I did feel like I was back in my 13 year old bedroom, reading Wattpad on my IPad because at times, it made me cringe at the writing style and description. It read like a 13 year old Wattpad story, which I think is why people are saying it’s spicy. It hardly had a plot, it focused way too much on the spice, but the plots would be revisited as if the author forgot about them. The fact that this was the authors first book makes sense and speaks volumes. 

All the reviews had said it was popular because of the spicy content, but I didn’t find the spice all that spicy. I’ve read spicier things than the contents of this book. I do believe that those who think this book is 5⭐️ and spicy are those who have only recently gotten into reading.

I also didn’t particularly enjoy the spice in this book and I think it’s because of the story plot timeline. It’s set in college, which I’m way past and I’m also older than them, so I don’t find them interesting. Reading about them made me cringe a lot, as their words felt immature – especially at the spicy/dirty talking parts.

Along with the spice content that made me feel icky, I also felt uncomfortable at times with certain conversations. The part in particular was between Anastasia and her college skating coach, who made comments about Anastasia’s sex life and the size of Nate’s genitals, after she’d seen him wearing tight leggings for ice skating which left nothing to the imagination. I was just honestly sat there like wtf?! Even though it’s only fiction, it just felt unprofessional and weird. It wasn’t the only time a college coach had mentioned something inappropriate between a student. 

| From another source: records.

(** Returns the object and the value stored through [pxObjectType]. *)
Definition pvIpcNamespaceFindObject (st : state) (xNs : IpcNamespaceHandle_t) (ulId : Z)
  : Z * option IpcObjectType_t :=
  match xNs with
  | None => (NULL, None)
  | Some uxSlot =>
      match xIpcNamespaces st !! uxSlot with
      | None => (NULL, None)
      | Some pxNamespace =>
          if (xActive pxNamespace =? pdFALSE) || (ulId =? 0) then (NULL, None)
          else
            match find_in_list (xIpcObjectEntries st) (xObjectList pxNamespace) ulId with
            | Some pxEntry => (pvIpcObject pxEntry, Some (xObjectType pxEntry))
            | None => (NULL, None)
            end
      end
  end.

(** The values stored through [puxObjectCount] and [puxNextObjectId]. *)
Definition xIpcNamespaceGetInfo (st : state) (xNs : IpcNamespaceHandle_t)
  : BaseType_t * option (Z * Z) :=
  match xNs with
  | None => (pdFAIL, None)
  | Some uxSlot =>
      match xIpcNamespaces st !! uxSlot with
      | None => (pdFAIL, None)
      | Some pxNamespace =>
          if xActive pxNamespace =? pdFALSE then (pdFAIL, None)
          else (pdPASS, Some (uxObjectCount pxNamespace, ulNextObjectId pxNamespace))
      end
  end.

(** *** Isolated constructors

    The body shared by [xQueueCreateIsolated], [xSemaphoreCreateBinaryIsolated]
    and [xSemaphoreCreateMutexIsolated].  [xObject] is what the kernel
    constructor returned, [NULL] when it had no memory; the result is the
    handle given back to the caller, [NULL] after the object was deleted
    again. *)
Definition create_isolated (st : state) (xObject : Z) (xType : IpcObjectType_t)
    (pcName : option string) : Z * state :=
  if xObject =? NULL then (NULL, st)
  else
    let xNs := match xIpcNamespaceGetTaskNamespace st NULL with
               | None => xRootNamespace st
               | Some h => Some h
               end in
    let '(ulId, st1) := ulIpcNamespaceRegisterObject st xNs xObject xType pcName in
    if ulId =? 0 then (NULL, st1) else (xObject, st1).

I think I particularly struggled to immerse into the story because of the college storyline that I’m passed and also because I struggled to connect with Anastasia’s character. Quite frankly, she annoyed me throughout. She didn’t have a back bone towards her roommate and skating partner Aaron. Then despite going to therapy for years, she was unable to see his blatant manipulation and emotional abuse. It just got boring when it was constantly repeated, it felt like she was trying to be a quirky character when actually she was just being irritating for her ignorance. 

It felt like the story just went round in the same circle, rather than progressing.

I’d say the only thing I remotely liked about it was the ice skating aspect, but that was only towards the last 20% of the book – I had no other interest in it during the start. 
I don’t think I’ll be jumping to read the other books of the story – the subsequent storylines were hinted in Icebreaker, but they weren’t intriguing enough for me to put myself through another 400 pages. 

I hate leaving negative reviews because I read for enjoyment, so I want to enjoy every book I read.